In the universe of digital assets, the word ‘crypto-winter’ is the most repeated in recent months.

None of the main cryptocurrencies escapes the sharp falls that have been recorded in this market since the end of 2021. The consequences are clear: great losses for investors and for trading platforms. The situation is reminiscent of the 2018 crisis.

Since the outbreak of the pandemic and until the end of last year, cryptocurrencies benefited from the monetary policies adopted by the main central banks to fight the economic consequences of the coronavirus.

These policies resulted in low-cost and easily accessible liquidity for investors, who rushed to invest in cryptocurrencies and large technology companies. Formerly the greatest beneficiaries, they are now the great losers of the change in tone of the central banks, which raise interest rates and reduce their balance sheets to fight high inflation.


Alejando Zala, country manager of Bitpanda in Spain, underlines that “the current conditions of the cryptocurrency market can only be described as extreme since the ongoing corrections have caused the price of the main virtual currencies to fall to levels that had not been seen before in almost two years.”

In this general environment of crashes that affects the entire market, Bitcoin, the world’s best-known cryptocurrency, has lost $20,000. It has not traded below that level since December 2020.
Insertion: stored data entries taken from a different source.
(** The outcome [out] of the HTTP call makes [gemini_generate] raise [e]:
    the client raised [e], or the service answered with a status that
    [raise_for_status] turns into an exception, one from 400 to 599. *)
Definition http_failure (out : reply response) (e : exn) : Prop :=
  out = Raises e \/
  exists r, out = Returns r /\ (400 <= status_code r < 600)%Z /\
            e = HTTPError (status_code r).

(** The variables [send_email] cannot do without. *)
Definition required_mail_settings : list str :=
  [lit "SMTP_HOST"; lit "SMTP_USER"; lit "SMTP_PASS"; lit "TO_EMAIL"].

(** The text a decoded answer of the service carries: the first part of
    the content of the first candidate. *)
Definition first_text (data : value) : option value :=
  match data with
  | VDict d =>
      match dict_get (lit "candidates") d with
      | Some (VList (VDict candidate :: _)) =>
          match dict_get (lit "content") candidate with
          | Some (VDict content) =>
              match dict_get (lit "parts") content with
              | Some (VList (VDict part :: _)) => dict_get (lit "text") part
              | _ => None
              end
          | _ => None
          end
      | _ => None
      end
  | _ => None
  end.

(** The model the request names: GEMINI_MODEL, or the default. *)
Definition chosen_model (w : world) : str :=
  match dict_get (lit "GEMINI_MODEL") (environ w) with
  | Some m => m
  | None => lit "gemini-1.5-flash"
  end.

(** The mail [m] carries the settings of the process environment of [w]:
    the four required variables, the port (587 unless SMTP_PORT is set) and
    the sender (the user unless FROM_EMAIL is set). *)
Definition mail_settings (w : world) (m : mail) : Prop :=
  dict_get (lit "SMTP_HOST") (environ w) = Some (smtp_host m) /\
  int (match dict_get (lit "SMTP_PORT") (environ w) with
       | Some p => p
       | None => lit "587"
       end) = Returns (smtp_port m) /\
  dict_get (lit "SMTP_USER") (environ w) = Some (smtp_user m) /\
  dict_get (lit "SMTP_PASS") (environ w) = Some (smtp_pass m) /\
  dict_get (lit "TO_EMAIL") (environ w) = Some (to_email m) /\
  from_email m = match dict_get (lit "FROM_EMAIL") (environ w) with
                 | Some f => f
                 | None => smtp_user m
                 end.

(** ** Values that print and read back *)

(** [k] is not among the keys of [d]. *)
Fixpoint fresh_key (V : Type) (k : str) (d : list (str * V)) : bool :=
  match d with
  | [] => true
  | (k', _) :: r => negb (str_eqb k' k) && fresh_key k r
  end.

(** The keys of [d] are pairwise distinct, as those of a Python dict are. *)
Fixpoint distinct_keys (V : Type) (d : list (str * V)) : bool :=
  match d with
  | [] => true
  | (k, _) :: r => fresh_key k r && distinct_keys r
  end.

(** A value without floats whose dicts are dicts: what [json.loads] can
    build from text without fractions or exponents. *)
Fixpoint plain (v : value) : bool :=
  match v with
  | VFloat _ => false
  | VList l => forallb plain l
  | VDict d =>
      distinct_keys d && forallb (fun kv : str * value => let (_, x) := kv in plain x) d
  | _ => true
  end.




(** A budget that decoding the printed value never exceeds. *)
Fixpoint weight (v : value) : nat :=
  match v with
  | VList l => S (fold_right (fun x n => S (weight x + n)) 0%nat l)
  | VDict d =>
      S (fold_right (fun (kv : str * value) n => let (_, x) := kv in S (weight x + n))
                    0%nat d)
  | _ => 1%nat
  end.

(** The line break and the spaces the encoder puts before an item at depth
    [level], and what it puts between two items. *)
Definition newline_indent (indent : option nat) (level : nat) : str :=
  match indent with
  | Some n => 10%N :: repeat 32%N (n * level)
  | None => []
  end.

Definition item_separator (indent : option nat) : str :=
  match indent with
  | Some _ => lit ","
  | None => lit ", "
  end.

(** A number that is followed by [rest] ends where it should: [rest] does
    not go on with a digit, a dot or an exponent mark. *)
Definition number_stops (rest : str) : bool :=
  match rest with
  | [] => true
  | c :: _ => negb (is_digit c || char_eqb c 46 || char_eqb c 101 || char_eqb c 69)
  end.

(** The budgets of the items of a list and of a dict. *)
Definition items_weight (l : list value) : nat :=
  fold_right (fun x n => S (weight x + n)) 0%nat l.

Definition pairs_weight (d : list (str * value)) : nat :=
  fold_right (fun (kv : str * value) n => let (_, x) := kv in S (weight x + n)) 0%nat d.

(** The printed form of [v], at any depth and before any text at which a
    number would stop, is read back as [v] by a decoder with budget enough. *)
Definition reads_back (float_repr : str -> str) (indent : option nat) (v : value) : Prop :=
  forall level fuel rest,
    (weight v <= fuel)%nat ->
    number_stops rest = true ->
    scan_once fuel (encode float_repr indent level v ++ rest) = Scanned v rest.
(** * Properties *)

Unset Implicit Arguments.

(** ** Text search and slicing *)

Lemma char_eqb_eq (a b : char) : char_eqb a b = true <-> a = b.
Proof. apply N.eqb_eq. Qed.

Lemma char_eqb_neq (a b : char) : char_eqb a b = false <-> a <> b.
Proof. apply N.eqb_neq. Qed.

Lemma find_from_spec (c : char) (s : str) (base : Z) :
  (find_from c s base = (-1)%Z /\ ~ In c s) \/
  (exists i, find_from c s base = (base + Z.of_nat i)%Z /\ first_at c s i).
Proof.
  revert base; induction s as [|x r IH]; intros base; simpl.
  - left; split; [reflexivity | tauto].
  - destruct (char_eqb x c) eqn:E.
    + apply char_eqb_eq in E; subst x. right; exists 0%nat. split.
      * simpl; lia.
      * split; [reflexivity | intros k Hk; lia].
    + apply char_eqb_neq in E.
      destruct (IH (base + 1)%Z) as [[H1 H2] | [i [H1 [H2 H3]]]].
      * left; split; [exact H1 | intros [H | H]; [congruence | tauto]].
      * right; exists (S i); split; [rewrite H1; lia|].
        split; [exact H2|].
        intros [|k] Hk; simpl; [congruence | apply H3; lia].
Qed.

Lemma rfind_from_spec (c : char) (s : str) (base : Z) :
  (0 <= base)%Z ->
  (rfind_from c s base = (-1)%Z /\ ~ In c s) \/
  (exists j, rfind_from c s base = (base + Z.of_nat j)%Z /\ last_at c s j).
Proof.
  revert base; induction s as [|x r IH]; intros base Hb; simpl.
  - left; split; [reflexivity | tauto].
  - destruct (IH (base + 1)%Z ltac:(lia)) as [[H1 H2] | [j [H1 [H2 H3]]]].
    + rewrite H1; simpl.
      destruct (char_eqb x c) eqn:E.
      * apply char_eqb_eq in E; subst x. right; exists 0%nat; split; [simpl; lia|].
        split; [reflexivity|].
        intros [|k] Hk; [lia|]. simpl. intros Hn. apply H2.
        eapply nth_error_In; exact Hn.
      * apply char_eqb_neq in E.
        left; split; [reflexivity | intros [H | H]; [congruence | tauto]].
    + rewrite H1.
      destruct (Z.eqb_spec (base + 1 + Z.of_nat j) (-1)) as [Hz | Hz]; [lia|].
      right; exists (S j); split; [lia|].
      split; [exact H2|].
      intros [|k] Hk; [lia|]. simpl. apply H3; lia.
Qed.

Lemma find_spec (s : str) (c : char) :
  (find s c = (-1)%Z /\ ~ In c s) \/
  (exists i, find s c = Z.of_nat i /\ first_at c s i).
Proof.
  unfold find. destruct (find_from_spec c s 0) as [H | [i [H1 H2]]]; [left; exact H|].
  right; exists i; split; [rewrite H1; lia | exact H2].
Qed.

Lemma rfind_spec (s : str) (c : char) :
  (rfind s c = (-1)%Z /\ ~ In c s) \/
  (exists j, rfind s c = Z.of_nat j /\ last_at c s j).
Proof.
  unfold rfind. destruct (rfind_from_spec c s 0 ltac:(lia)) as [H | [j [H1 H2]]];
    [left; exact H|].
  right; exists j; split; [rewrite H1; lia | exact H2].
Qed.

Lemma nth_error_lt (A : Type) (l : list A) (i : nat) (x : A) :
  nth_error l i = Some x -> (i < length l)%nat.
Proof. intros H. apply nth_error_Some. congruence. Qed.

(** A slice between two valid indices is the span between them; it is empty
    when the second index is below the first. *)
Lemma slice_span (A : Type) (l : list A) (i j : nat) :
  (i < length l)%nat -> (j < length l)%nat ->
  slice l (Z.of_nat i) (Z.of_nat j + 1) = firstn (S j - i) (skipn i l).
Proof.
  intros Hi Hj. unfold slice, clamp.
  destruct (Z.ltb_spec (Z.of_nat i) 0) as [H | _]; [lia|].
  destruct (Z.ltb_spec (Z.of_nat j + 1) 0) as [H | _]; [lia|].
  rewrite !Z.min_l by lia.
  rewrite Nat2Z.id.
  replace (Z.to_nat (Z.of_nat j + 1 - Z.of_nat i)) with (S j - i)%nat by lia.
  reflexivity.
Qed.

Lemma slice_substring (A : Type) (l : list A) (lo hi : Z) :
  exists pre post, l = pre ++ slice l lo hi ++ post.
Proof.
  unfold slice.
  set (a := Z.to_nat (clamp _ lo)). set (k := Z.to_nat (_ - _)).
  exists (firstn a l), (skipn k (skipn a l)).
  rewrite (firstn_skipn k (skipn a l)). symmetry; apply firstn_skipn.
Qed.

Lemma slice_to_firstn (A : Type) (l : list A) (n : Z) :
  (0 <= n)%Z -> slice_to l n = firstn (Z.to_nat n) l.
Proof.
  intros Hn. unfold slice_to, slice, clamp.
  destruct (Z.ltb_spec 0 0) as [H | _]; [lia|].
  destruct (Z.ltb_spec n 0) as [H | _]; [lia|].
  rewrite (Z.min_l 0) by lia. simpl skipn.
  rewrite Z.sub_0_r.
  destruct (Z.min_spec n (Z.of_nat (length l))) as [[H1 H2] | [H1 H2]]; rewrite H2.
  - reflexivity.
  - rewrite Nat2Z.id. rewrite firstn_all. symmetry; apply firstn_all2. lia.
Qed.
Already closer to $15,000 than $20,000, Bitcoin has lost almost 74% of its value since November of last year, when it hit all-time highs. He did it by stroking the $69,000. Ether, another of the most renowned cryptocurrencies, has fallen below $1,000, a figure not seen since January 2021.

The difficulties that these assets were going through worsened in May when the crash of the stablecoin terraUSD and the cryptocurrency Luna took place. After these losses, Bitcoin remained stagnant for almost a month around $30,000, until registering further declines, which began in early June.
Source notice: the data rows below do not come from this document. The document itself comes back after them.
(** X6: when a field is missing or [int] cannot read the rating,
    [add_feedback] raises, and the store, its feedback counter included, is
    as it was. *)
Theorem add_feedback_rejects feedback_data (now : string) self :
  (∀ n, ¬ reads_as int_of_str feedback_data n) →
  ∃ e, add_feedback int_of_str feedback_data now self = (Raised e, self).
Proof.
  intros Hno. unfold add_feedback.
  destruct (new_feedback int_of_str _ _ _) as [entry|e] eqn:E; [|by eauto].
  apply new_feedback_returned in E
    as (name & email & course & r & n & text & Hn & He & Hc & Hr & Hi & Ht & _).
  destruct (Hno n). unfold reads_as. rewrite Hn, He, Hc, Ht. eauto 10.
Qed.

(** The course methods leave feedback, its counter and the client alone. *)
Lemma perform_frame (c : call) self :
  feedback (perform c self).2 = feedback self
  ∧ next_feedback_id (perform c self).2 = next_feedback_id self
  ∧ openai_client (perform c self).2 = openai_client self.
Proof.
  destruct c as [course_data created updated|course_id course_data now|course_id]; simpl.
  - by destruct (add_course_cases course_data created updated self)
      as [(record & _ & ->) | (e & ->)].
  - unfold update_course. destruct (courses self !! course_id); [|done].
    by destruct (changes course_data now).
  - unfold delete_course. by destruct (courses self !! course_id).
Qed.

Lemma add_feedback_cases feedback_data now self :
  (∃ entry,
      entry !! "id" = Some (VInt (next_feedback_id self))
      ∧ add_feedback int_of_str feedback_data now self
        = (Returned (next_feedback_id self),
           {| courses := courses self;
              feedback := feedback self ++ [entry];
              next_course_id := next_course_id self;
              next_feedback_id := next_feedback_id self + 1;
              openai_client := openai_client self |}))
  ∨ (∃ e, add_feedback int_of_str feedback_data now self = (Raised e, self)).
Proof.
  unfold add_feedback.
  destruct (new_feedback int_of_str _ _ _) as [entry|e] eqn:E; [left|right; eauto].
  exists entry. split; [|done].
  apply new_feedback_returned in E as (? & ? & ? & ? & ? & ? & _ & _ & _ & _ & _ & _ & ->).
  by vm_compute.
Qed.

Lemma act_feedback_numbered (a : action) self :
  feedback_numbered self → feedback_numbered (act int_of_str a self).
Proof.
  unfold feedback_numbered. intros [Hids Hnext]. destruct a as [c|feedback_data now]; simpl.
  - destruct (perform_frame c self) as (-> & -> & _). done.
  - destruct (add_feedback_cases feedback_data now self) as [(entry & Hid & ->) | (e & ->)];
      simpl; [|done].
    rewrite length_app. simpl. rewrite Nat.add_1_r.
    split; [|lia].
    rewrite seqZ_S, !fmap_app, Hids. simpl. rewrite Hid, Hnext. done.
Qed.

Lemma run_feedback_numbered (actions : list action) self :
  feedback_numbered self → feedback_numbered (run int_of_str actions self).
Proof.
  unfold run. revert self. induction actions as [|a actions IH]; intros self H; [done|].
  simpl. apply IH. by apply act_feedback_numbered.
Qed.

Lemma act_feedback_prefix (a : action) self :
  feedback self `prefix_of` feedback (act int_of_str a self).
Proof.
  destruct a as [c|feedback_data now]; simpl.
  - by destruct (perform_frame c self) as (-> & _).
  - destruct (add_feedback_cases feedback_data now self) as [(entry & _ & ->) | (e & ->)];
      simpl; [by apply prefix_app_r | done].
Qed.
“There is no doubt that the digital asset ecosystem is now in a new ‘crypto winter,’ that is, a prolonged period of falling prices,” explains Benjamin Dean, director of digital assets at WisdomTree.
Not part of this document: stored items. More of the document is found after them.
(** [contributions[category].append(c)] on a [defaultdict(list)]. *)
Definition append_to (category : string) (c : contribution)
    (contributions : gmap string (list contribution))
    : gmap string (list contribution) :=
  <[category := (default [] (contributions !! category) ++ [c])%list]>
    contributions.

(** The loop over [self.disease_categories.items()], lines 62-76. *)
Fixpoint check_categories (nlp : string -> list string)
    (pub : Pub.publication) (text : string) (citations : Z)
    (categories : list (string * list string))
    (contributions : gmap string (list contribution))
    : gmap string (list contribution) :=
  match categories with
  | [] => contributions
  | (category, keywords) :: rest =>
      let contributions' :=
        if _text_contains_keywords (lower text) keywords then
          match _extract_key_findings nlp text with
          | [] => contributions
          | findings =>
              append_to category
                (make_contribution pub text citations findings)
                contributions
          end
        else contributions in
      check_categories nlp pub text citations rest contributions'
  end.

(** The body of the loop over [self.publications], lines 53-76. *)
Definition process_publication (nlp : string -> list string)
    (contributions : gmap string (list contribution))
    (pub : Pub.publication) : result (gmap string (list contribution)) :=
  let text := Pub.text pub in
  citations <- coerce_citations pub;;
  Ok (check_categories nlp pub text citations disease_categories
        contributions).

Fixpoint process_publications (nlp : string -> list string)
    (publications : list Pub.publication)
    (contributions : gmap string (list contribution))
    : result (gmap string (list contribution)) :=
  match publications with
  | [] => Ok contributions
  | pub :: rest =>
      contributions' <- process_publication nlp contributions pub;;
      process_publications nlp rest contributions'
  end.

(** [l.sort(key=lambda x: x['impact_score'], reverse=True)]: a stable
    sort into descending order. *)
Fixpoint insert_desc (c : contribution) (l : list contribution)
    : list contribution :=
  match l with
  | [] => [c]
  | d :: l' =>
      if lt (c_impact_score c) (c_impact_score d)
      then d :: insert_desc c l'
      else c :: l
  end.

Definition sort_by_impact (l : list contribution) : list contribution :=
  foldr insert_desc [] l.

(** [analyze_disease_contributions] *)
Definition analyze_disease_contributions (nlp : string -> list string)
    (publications : list Pub.publication)
    : result (gmap string (list contribution)) :=
  contributions <- process_publications nlp publications ∅;;
  Ok (sort_by_impact <$> contributions).

End Disease.

(* ================================================================== *)
(** * showcase_scraper.py *)
(* ================================================================== *)

Module Showcase.
Import Py.

(** A row of a schema table.  A cell is the string the code reads from
    it ([str(...)] of an id, a display name that is a [str]); [None] means
    that the table has no such column. *)
Record category_row : Type := {
  r_cat_id : option string;
  r_title : option string;
  r_cat_name : option string;
  r_parent_id : option string
}.

Record field_row : Type := {
  f_field_id : option string;
  f_category : option string;
  f_cat_id : option string;
  f_title : option string;
  f_field_name : option string;
  f_type : option string;
  f_description : option string
}.

Record field_info : Type := {
  field_id : string;
  field_name : string;
  field_type : string;
  description : string
}.

Record subcategory : Type := {
  sub_name : string;
  fields : list field_info
}.

Record category : Type := {
  name : string;
  subcategories : list (string * subcategory)
}.

(** The nested [defaultdict]: keys in insertion order. *)
Definition taxonomy : Type := list (string * category).

Definition new_subcategory : subcategory :=
  {| sub_name := ""; fields := [] |}.

Definition new_category : category :=
  {| name := ""; subcategories := [] |}.

(** [d[k] = f(d[k])] on a [defaultdict] with default [dflt]: an existing
    key keeps its place, a new key goes last. *)
Fixpoint update {V : Type} (dflt : V) (f : V -> V) (k : string)
    (d : list (string * V)) : list (string * V) :=
  match d with
  | [] => [(k, f dflt)]
  | (k', v) :: d' =>
      if String.eqb k k' then (k', f v) :: d'
      else (k', v) :: update dflt f k d'
  end.

Definition set_name (n : string) (c : category) : category :=
  {| name := n; subcategories := subcategories c |}.

Definition set_sub_name (n : string) (s : subcategory) : subcategory :=
  {| sub_name := n; fields := fields s |}.

Definition append_field (info : field_info) (s : subcategory) : subcategory :=
  {| sub_name := sub_name s; fields := (fields s ++ [info])%list |}.

Definition update_subcategory (f : subcategory -> subcategory)
    (subcat_id : string) (c : category) : category :=
  {| name := name c;
     subcategories := update new_subcategory f subcat_id (subcategories c) |}.

(** [row.get(a, row.get(b, ''))] *)
Definition either_column (a b : option string) : string :=
  match a with
  | Some v => v
  | None => default "" b
  end.

(** One iteration of the loop over [categories_df], lines 89-102. *)
Definition add_category_row (categories : taxonomy) (row : category_row)
    : taxonomy :=
  let cat_id := default "" (r_cat_id row) in
  if String.eqb cat_id "" then categories
  else
    let cat_name := either_column (r_title row) (r_cat_name row) in
    let parent_id := default "" (r_parent_id row) in
    if negb (String.eqb parent_id "") && negb (String.eqb parent_id "nan")
    then update new_category
           (update_subcategory (set_sub_name cat_name) cat_id)
           parent_id categories
    else update new_category (set_name cat_name) cat_id categories.

(** [cat_id in subcat['name'] or cat_id == subcat['name']] *)
Definition matches (cat_id : string) (s : subcategory) : bool :=
  contains cat_id (sub_name s) || String.eqb cat_id (sub_name s).

(** The inner loop of lines 123-127: append to the first matching
    subcategory; [None] when the loop ends without a [break]. *)
Fixpoint place_in_subcategories (cat_id : string) (info : field_info)
    (subs : list (string * subcategory))
    : option (list (string * subcategory)) :=
  match subs with
  | [] => None
  | (k, s) :: rest =>
      if matches cat_id s then Some ((k, append_field info s) :: rest)
      else
        match place_in_subcategories cat_id info rest with
        | Some rest' => Some ((k, s) :: rest')
        | None => None
        end
  end.

(** The outer loop of lines 122-129. *)
Fixpoint place_in_categories (cat_id : string) (info : field_info)
    (categories : taxonomy) : option taxonomy :=
  match categories with
  | [] => None
  | (k, c) :: rest =>
      match place_in_subcategories cat_id info (subcategories c) with
      | Some subs' =>
          Some ((k, {| name := name c; subcategories := subs' |}) :: rest)
      | None =>
          match place_in_categories cat_id info rest with
          | Some rest' => Some ((k, c) :: rest')
          | None => None
          end
      end
  end.

Definition make_field_info (fid : string) (row : field_row) : field_info :=
  {| field_id := fid;
     field_name := either_column (f_title row) (f_field_name row);
     field_type := default "" (f_type row);
     description := default "" (f_description row) |}.

(** [str(field.get('category', field.get('cat_id', '')))] *)
Definition category_reference (row : field_row) : string :=
  either_column (f_category row) (f_cat_id row).

(** One iteration of the loop over [fields_df], lines 106-133. *)
Definition add_field_row (categories : taxonomy) (row : field_row)
    : taxonomy :=
  let fid := default "" (f_field_id row) in
  if String.eqb fid "" then categories
  else
    let cat_id := category_reference row in
    let info := make_field_info fid row in
    match place_in_categories cat_id info categories with
    | Some categories' => categories'
    | None =>
        update new_category
          (update_subcategory (append_field info) "default")
          "uncategorized" categories
    end.

(** [_process_categories] *)
Definition _process_categories (categories_df : list category_row)
    (fields_df : list field_row) : taxonomy :=
  foldl add_field_row (foldl add_category_row [] categories_df) fields_df.

End Showcase.

(* ================================================================== *)
(** * integrated_analyzer.py *)
(* ================================================================== *)

Module Integrated.
Import Py.

Record metadata : Type := {
  m_name : string;
  m_type : string;
  m_category : string;
  m_subcategory : string
}.

(** The value that the [defaultdict] of [_analyze_field_usage] holds for
    a field. *)
Record usage : Type := {
  mentions : nat;
  papers : gset (option string);
  contexts : list string;
  years : gset (option (Z + string))
}.

Definition new_usage : usage :=
  {| mentions := 0; papers := ∅; contexts := []; years := ∅ |}.

Record coverage : Type := {
  total_fields : nat;
  used_fields : nat;
  total_mentions : nat;
  cov_papers : gset (option string)
}.

Definition new_coverage : coverage :=
  {| total_fields := 0; used_fields := 0; total_mentions := 0;
     cov_papers := ∅ |}.

(** ** [_create_field_mappings] *)

Definition map_fields (cat : Showcase.category) (sub : Showcase.subcategory)
    (mappings : gmap string metadata) : gmap string metadata :=
  foldl
    (fun m field =>
       <[Showcase.field_id field :=
           {| m_name := Showcase.field_name field;
              m_type := Showcase.field_type field;
              m_category := Showcase.name cat;
              m_subcategory := Showcase.sub_name sub |}]> m)
    mappings (Showcase.fields sub).

Definition map_subcategories (cat : Showcase.category)
    (mappings : gmap string metadata) : gmap string metadata :=
  foldl (fun m '(_, sub) => map_fields cat sub m)
    mappings (Showcase.subcategories cat).

Definition _create_field_mappings (showcase_data : Showcase.taxonomy)
    : gmap string metadata :=
  foldl (fun m '(_, cat) => map_subcategories cat m) ∅ showcase_data.

(** ** [re.findall(r'\b\d+-\d+\.\d+\b', text)] *)

(** The longest prefix of digits, and what follows it. *)
Fixpoint span_digits (s : string) : string * string :=
  match s with
  | EmptyString => (EmptyString, EmptyString)
  | String c t =>
      if is_digit c then
        let '(d, r) := span_digits t in (String c d, r)
      else (EmptyString, s)
  end.

Definition starts_with_word (s : string) : bool :=
  match s with
  | String c _ => is_word c
  | EmptyString => false
  end.

(** [\d+-\d+\.\d+\b] anchored at the start of [s].  Each [\d+] has to
    take a whole run of digits: a shorter run is followed by a digit,
    which is neither the next literal nor a word boundary. *)
Definition match_field_id (s : string) : option string :=
  match span_digits s with
  | (EmptyString, _) => None
  | (d1, String "-" r1) =>
      match span_digits r1 with
      | (EmptyString, _) => None
      | (d2, String "." r2) =>
          match span_digits r2 with
          | (EmptyString, _) => None
          | (d3, r3) =>
              if starts_with_word r3 then None
              else Some (d1 ++ "-" ++ d2 ++ "." ++ d3)
          end
      | _ => None
      end
  | _ => None
  end.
In his opinion, this market turnaround is reminiscent of the crisis experienced in 2018, when in June of that year the price of Bitcoin fell to $7,400. It had closed in 2017 at almost $20,000.

In this new crisis and until now, the total capitalization of the 40 main cryptocurrencies is already below a trillion dollars, compared to the 3 trillion that came to be worth last November, at its peak.

The index that measures the sentiment existing among investors in the crypto universe now marks levels of extreme fear. “The capitulation seems to have arrived, but the bottoming out process will take some time,” explained Zala.

Corralitos and Layoffs

The ravages of this sinking extend throughout the ecosystem. Last Monday, the cryptocurrency trading platform Celsius Network suspended all transactions between clients and vetoed the withdrawal of capital due to “extreme conditions” in the market.

Shortly after, Binance, the world’s most widely used platform for buying and selling cryptocurrencies, suspended all Bitcoin withdrawals due to a technical issue. Although the measure was temporary, it contributed to consolidating the distrust of investors.

The falls have also caused other platforms to begin to tighten their belts. The change in the economic cycle and the fear that a recession will lead to a prolonged ‘crypto winter’ has led Coinbase and Gemini to announce staff reductions.

In this context, different institutions and organizations, from the European Central Bank (ECB) to the International Monetary Fund (IMF), insist on their warnings about the risks involved in cryptocurrencies, both for investors and for the financial system as a whole.

“Regulation is important to recover the trust lost in this technology due to speculation,” Alicia Pertusa, head of strategy for client solutions at BBVA, pointed out a few years ago at an event organized by Women in Banking (WIB), the initiative dedicated to the promotion of the women’s the role in Spanish banking.

“In the second half of this year, the approval in Europe of the MiCA (Markets in Cryptoassets) regulation is expected, which raises the level of demand for transparency in the processes of issuance, distribution, and marketing of digital assets”, explained Pertusa.